** Opening DATA IN THIS EXERCISE block **
(** * sdf: cam profiles and involute gears (src/sdf/cams.go)

    A shallow embedding of the signed-distance profiles of the [sdf]
    package: the flat flank cam ([Cam1]), the three arc cam ([Cam2]), the cam
    designer [MakeCam], the involute helpers, the gear tooth polygon and the
    gear rack.

    Numbers.  A Go [float64] is read as a real number: rounding, overflow
    and signed zeros are not part of the model.  The one non-finite value
    the profiles can store for otherwise ordinary parameters, the NaN vector
    that [Normalize] yields for a zero vector, is kept explicit as [None];
    every comparison against it is false, as in Go. *)

From Stdlib Require Import String.
From stdpp Require Import base list.
From Stdlib Require Import Reals Lra Lia ZArith.

Open Scope R_scope.

(** ** Scalars *)

(** Go's [<], [<=], [>], [>=] on [float64], as booleans. *)
Definition Rlt_b (x y : R) : bool := if Rlt_dec x y then true else false.
Definition Rle_b (x y : R) : bool := if Rle_dec x y then true else false.
Definition Rgt_b (x y : R) : bool := Rlt_b y x.
Definition Rge_b (x y : R) : bool := Rle_b y x.

Infix "<?" := Rlt_b (at level 70, no associativity) : R_scope.
Infix "<=?" := Rle_b (at level 70, no associativity) : R_scope.
Infix ">?" := Rgt_b (at level 70, no associativity) : R_scope.
Infix ">=?" := Rge_b (at level 70, no associativity) : R_scope.

(** A comparison whose right operand may be NaN ([None]). *)
Definition lt_nan (x : R) (o : option R) : bool :=
  match o with Some y => x <? y | None => false end.
Definition gt_nan (x : R) (o : option R) : bool :=
  match o with Some y => x >? y | None => false end.

(** Modelled from the spec: the scalar helpers [Abs] and [Max] of the
    package, which are not in cams.go; absolute value and maximum. *)
Definition Abs (x : R) : R := Rabs x.
Definition Max (x y : R) : R := Rmax x y.

(** [math.Atan2(y, x)]: the angle of the vector (x, y), in (-PI, PI]. *)
Definition Atan2 (y x : R) : R :=
  if 0 <? x then atan (y / x)
  else if x <? 0 then (if 0 <=? y then atan (y / x) + PI else atan (y / x) - PI)
  else if 0 <? y then PI / 2
  else if y <? 0 then - (PI / 2)
  else 0.

(** [math.Floor]. *)
Definition Floor (x : R) : R := IZR (Zfloor x).

(** ** Vectors and boxes *)

Record V2 : Type := mkV2 { X : R; Y : R }.

Record Box2 : Type := mkBox2 { Min : V2; Max_ : V2 }.

(** Modelled from the spec: the 2D vector arithmetic of the package (add,
    subtract, scalar multiply, dot product, length, normalize), which is
    not in cams.go. *)
Definition Add (a b : V2) : V2 := mkV2 (X a + X b) (Y a + Y b).
Definition Sub (a b : V2) : V2 := mkV2 (X a - X b) (Y a - Y b).
Definition MulScalar (a : V2) (k : R) : V2 := mkV2 (X a * k) (Y a * k).
Definition Dot (a b : V2) : R := X a * X b + Y a * Y b.
Definition Length2 (a : V2) : R := X a * X a + Y a * Y a.
Definition Length (a : V2) : R := sqrt (Length2 a).

(** Modelled from the spec: [Normalize] divides a vector by its length.
    For the zero vector Go computes 0/0 in both components; that NaN
    vector is [None] here. *)
Definition Normalize (a : V2) : option V2 :=
  if Req_dec_T (Length a) 0 then None
  else Some (mkV2 (X a / Length a) (Y a / Length a)).

(** ** Cam Type 1: flat flank cam *)

Module Cam1.

Record t : Type := mk {
  distance : R;      (* center to center circle distance *)
  base_radius : R;   (* radius of base circle *)
  nose_radius : R;   (* radius of nose circle *)
  a : V2;            (* lower point on flank line *)
  u : option V2;     (* normalised line vector for flank; None is NaN *)
  l : R;             (* length of flank line *)
  bb : Box2          (* bounding box *)
}.

(** The mirror of a point to nonnegative x. *)
Definition mirror (p : V2) : V2 := mkV2 (Abs (X p)) (Y p).

(** The three distance formulas of [Evaluate]. *)
Definition base_value (s : t) (p0 : V2) : R :=
  Length p0 - base_radius s.
Definition flank_value (s : t) (u0 p0 : V2) : R :=
  Dot (Sub p0 (a s)) (mkV2 (Y u0) (- X u0)).
Definition nose_value (s : t) (p0 : V2) : R :=
  Length (Sub p0 (mkV2 0 (distance s))) - nose_radius s.

(** Return the minimum distance to the cam. *)
Definition Evaluate (s : t) (p : V2) : R :=
  (* we have symmetry about the y-axis *)
  let p0 := mkV2 (Abs (X p)) (Y p) in
  (* vector to first point of flank line *)
  let v := Sub p0 (a s) in
  match u s with
  | Some u0 =>
      (* work out the t-parameter of the projection onto the flank line *)
      let t := Dot v u0 in
      if t <? 0 then Length p0 - base_radius s
      else if t <=? l s then Dot v (mkV2 (Y u0) (- X u0))
      else Length (Sub p0 (mkV2 0 (distance s))) - nose_radius s
  | None =>
      (* t is NaN: [t < 0] and [t <= l] are both false *)
      Length (Sub p0 (mkV2 0 (distance s))) - nose_radius s
  end.

Definition BoundingBox (s : t) : Box2 := bb s.

End Cam1.

(** Create a 2D cam profile from 2 circles and straight line flanks. *)
Definition NewCam1 (distance base_radius nose_radius : R) : Cam1.t :=
  (* work out the flank line *)
  let sin := (base_radius - nose_radius) / distance in
  let cos := sqrt (1 - sin * sin) in
  (* first point on line *)
  let a := MulScalar (mkV2 cos sin) base_radius in
  (* second point on line *)
  let b := Add (MulScalar (mkV2 cos sin) nose_radius) (mkV2 0 distance) in
  (* line information *)
  let u := Sub b a in
  Cam1.mk distance base_radius nose_radius a (Normalize u) (Length u)
    (mkBox2 (mkV2 (- base_radius) (- base_radius))
            (mkV2 base_radius (distance + nose_radius))).

(** ** Cam Type 2: three arc cam *)

Module Cam2.

Record t : Type := mk {
  distance : R;           (* center to center circle distance *)
  base_radius : R;        (* radius of base circle *)
  nose_radius : R;        (* radius of nose circle *)
  flank_radius : R;       (* radius of flank circle *)
  flank_center : V2;      (* center of flank circle *)
  theta_base : option R;  (* base/flank intersection angle wrt flank center *)
  theta_nose : option R;  (* nose/flank intersection angle wrt flank center *)
  bb : Box2               (* bounding box *)
}.

(** Return the minimum distance to the cam. *)
Definition Evaluate (s : t) (p : V2) : R :=
  (* we have symmetry about the y-axis *)
  let p0 := mkV2 (Abs (X p)) (Y p) in
  (* work out the theta angle wrt the flank center *)
  let v := Sub p0 (flank_center s) in
  let t := Atan2 (Y v) (X v) in
  (* work out the minimum distance *)
  if lt_nan t (theta_base s) then Length p0 - base_radius s
  else if gt_nan t (theta_nose s) then
    Length (Sub p0 (mkV2 0 (distance s))) - nose_radius s
  else Length v - flank_radius s.

Definition BoundingBox (s : t) : Box2 := bb s.

End Cam2.

(** Create a 2D cam profile from 2 circles and circular flank arcs. *)
Definition NewCam2 (distance base_radius nose_radius flank_radius : R)
  : Cam2.t :=
  (* work out the center for the flank radius *)
  let r0 := flank_radius - base_radius in
  let r1 := flank_radius - nose_radius in
  let y := ((r0 * r0) - (r1 * r1) + (distance * distance)) / (2 * distance) in
  let x := - sqrt ((r0 * r0) - (y * y)) in
  let flank_center := mkV2 x y in
  (* work out theta for the intersection of flank arc and base radius *)
  let pb := option_map (fun n => MulScalar n flank_radius)
              (Normalize (Sub (mkV2 0 0) flank_center)) in
  let pb := option_map (fun p => Sub p flank_center) pb in
  let theta_base := option_map (fun p => Atan2 (Y p) (X p)) pb in
  (* work out theta for the intersection of flank arc and nose radius *)
  let pn := option_map (fun n => MulScalar n flank_radius)
              (Normalize (Sub (mkV2 0 distance) flank_center)) in
  let pn := option_map (fun p => Sub p flank_center) pn in
  let theta_nose := option_map (fun p => Atan2 (Y p) (X p)) pn in
  Cam2.mk distance base_radius nose_radius flank_radius flank_center
    theta_base theta_nose
    (mkBox2 (mkV2 (- base_radius) (- base_radius))
            (mkV2 base_radius (distance + nose_radius))).

(** ** The cam designer *)

(** The two results of [MakeCam]: the profile (nil is [None]) and the
    error (nil is [None]). *)
Definition error : Type := string.

(** Create a cam profile from design parameters. *)
Definition MakeCam (cam_type : string) (lift duration max_diameter : R)
  : option Cam1.t * option error :=
  (* check the arguments *)
  if max_diameter <=? 0 then (None, Some "max_diameter <= 0"%string)
  else if lift <=? 0 then (None, Some "lift <= 0"%string)
  else if (duration <=? 0) || (duration >=? PI) then
    (None, Some "invalid duration"%string)
  else
    let base_radius := (max_diameter / 2) - lift in
    if base_radius <=? 0 then (None, Some "base_radius <= 0"%string)
    else
      let delta := duration / 2 in
      if String.eqb cam_type "flat_flank" then
        let c := cos delta in
        let nose_radius := base_radius - (lift * c) / (1 - c) in
        if nose_radius <=? 0 then (None, Some "nose_radius <= 0"%string)
        else
          let distance := base_radius + lift - nose_radius in
          (Some (NewCam1 distance base_radius nose_radius), None)
      else if String.eqb cam_type "three_arc" then
        (* TODO in the source: falls through to the final return *)
        (None, None)
      else (None, Some "unknown cam_type"%string).

(** The radii that [MakeCam] derives on the flat flank path. *)
Definition derived_base_radius (lift max_diameter : R) : R :=
  (max_diameter / 2) - lift.

Definition derived_nose_radius (lift duration max_diameter : R) : R :=
  derived_base_radius lift max_diameter
  - (lift * cos (duration / 2)) / (1 - cos (duration / 2)).

Definition derived_distance (lift duration max_diameter : R) : R :=
  derived_base_radius lift max_diameter + lift
  - derived_nose_radius lift duration max_diameter.

(** The argument checks that come before the choice of the cam type. *)
Definition arguments_ok (lift duration max_diameter : R) : Prop :=
  0 < max_diameter /\ 0 < lift /\ 0 < duration < PI
  /\ 0 < derived_base_radius lift max_diameter.

(** ** Involute curve *)

(** return the involute coordinate; r = base radius, theta = involute angle *)
Definition involute (r theta : R) : V2 :=
  let c := cos theta in
  let s := sin theta in
  mkV2 (r * (c + theta * s)) (r * (s - theta * c)).

(** return the involute angle; r = base radius, d = involute radial distance.
    For |d| < |r| the argument of the square root is negative and Go
    returns NaN; the properties below keep to d >= r > 0. *)
Definition involute_angle (r d : R) : R :=
  let x := d / r in
  sqrt (x * x - 1).

(** ** Polygons *)

(** Modelled from the spec: the polygon-distance primitive [NewPolySDF2]
    of the package, which is not in cams.go.  It takes an ordered point
    sequence, read as a closed polygon, and its [Evaluate] is the signed
    distance to the nearest boundary, negative inside the shape: the least
    distance to an edge, with the sign given by the winding number. *)
Module PolySDF2.

Record t : Type := mk { vertex : list V2 }.

(** Consecutive vertices, the last one joined to the first. *)
Definition edges (v : list V2) : list (V2 * V2) :=
  match v with
  | [] => []
  | h :: tl => zip v (tl ++ [h])
  end.

(** Squared distance from [p] to the segment from [a] to [b]. *)
Definition seg_dist2 (p : V2) (e : V2 * V2) : R :=
  let ab := Sub (snd e) (fst e) in
  let ap := Sub p (fst e) in
  let t := Dot ap ab in
  if t <=? 0 then Length2 ap
  else if Length2 ab <=? t then Length2 (Sub p (snd e))
  else Length2 ap - t * t / Length2 ab.

Definition min_dist2 (p : V2) (es : list (V2 * V2)) : R :=
  match es with
  | [] => 0
  | e :: es' => fold_left (fun d e' => Rmin d (seg_dist2 p e')) es' (seg_dist2 p e)
  end.

(** Positive when [p] is to the left of the directed line a -> b. *)
Definition is_left (p : V2) (e : V2 * V2) : R :=
  (X (snd e) - X (fst e)) * (Y p - Y (fst e))
  - (X p - X (fst e)) * (Y (snd e) - Y (fst e)).

(** The contribution of one edge to the winding number of [p]. *)
Definition crossing (p : V2) (e : V2 * V2) : Z :=
  if Y (fst e) <=? Y p then
    (if (Y p <? Y (snd e)) && (0 <? is_left p e) then 1%Z else 0%Z)
  else
    (if (Y (snd e) <=? Y p) && (is_left p e <? 0) then (-1)%Z else 0%Z).

Definition winding (p : V2) (es : list (V2 * V2)) : Z :=
  fold_left (fun w e => (w + crossing p e)%Z) es 0%Z.

Definition Evaluate (s : t) (p : V2) : R :=
  let es := edges (vertex s) in
  let d := sqrt (min_dist2 p es) in
  if (winding p es =? 0)%Z then d else - d.

End PolySDF2.

Definition NewPolySDF2 (v : list V2) : PolySDF2.t := PolySDF2.mk v.

(** ** Involute gear tooth *)

(** Modelled from the spec: [Rotate] and [MulPosition] of the package,
    which are not in cams.go; the rotation of the plane by an angle, given
    by its cosine and sine, applied to a point. *)
Definition Rotate (angle : R) : R * R := (cos angle, sin angle).
Definition MulPosition (m : R * R) (p : V2) : V2 :=
  mkV2 (fst m * X p - snd m * Y p) (snd m * X p + fst m * Y p).

(** The loop of the lower tooth face:
    [for i := 0; i <= facets; i++ { v[i] = ...; angle += dtheta }],
    with [k] iterations left. *)
Fixpoint lower_face (m : R * R) (base_radius dtheta : R)
    (k i : nat) (angle : R) (v : list V2) : list V2 :=
  match k with
  | O => v
  | S k' =>
      lower_face m base_radius dtheta k' (S i) (angle + dtheta)
        (<[i := MulPosition m (involute base_radius angle)]> v)
  end.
** Closing DATA IN THIS EXERCISE block **
AIM OF THE TASK => Within the material above, extract exactly the lines that start at the line containing "if 0 <? x then atan (y / x)" and stop after the line containing "vector is [None] here. *)", and only those.

OUTPUT OF THE TASK =>
  if 0 <? x then atan (y / x)
  else if x <? 0 then (if 0 <=? y then atan (y / x) + PI else atan (y / x) - PI)
  else if 0 <? y then PI / 2
  else if y <? 0 then - (PI / 2)
  else 0.

(** [math.Floor]. *)
Definition Floor (x : R) : R := IZR (Zfloor x).

(** ** Vectors and boxes *)

Record V2 : Type := mkV2 { X : R; Y : R }.

Record Box2 : Type := mkBox2 { Min : V2; Max_ : V2 }.

(** Modelled from the spec: the 2D vector arithmetic of the package (add,
    subtract, scalar multiply, dot product, length, normalize), which is
    not in cams.go. *)
Definition Add (a b : V2) : V2 := mkV2 (X a + X b) (Y a + Y b).
Definition Sub (a b : V2) : V2 := mkV2 (X a - X b) (Y a - Y b).
Definition MulScalar (a : V2) (k : R) : V2 := mkV2 (X a * k) (Y a * k).
Definition Dot (a b : V2) : R := X a * X b + Y a * Y b.
Definition Length2 (a : V2) : R := X a * X a + Y a * Y a.
Definition Length (a : V2) : R := sqrt (Length2 a).

(** Modelled from the spec: [Normalize] divides a vector by its length.
    For the zero vector Go computes 0/0 in both components; that NaN
    vector is [None] here. *)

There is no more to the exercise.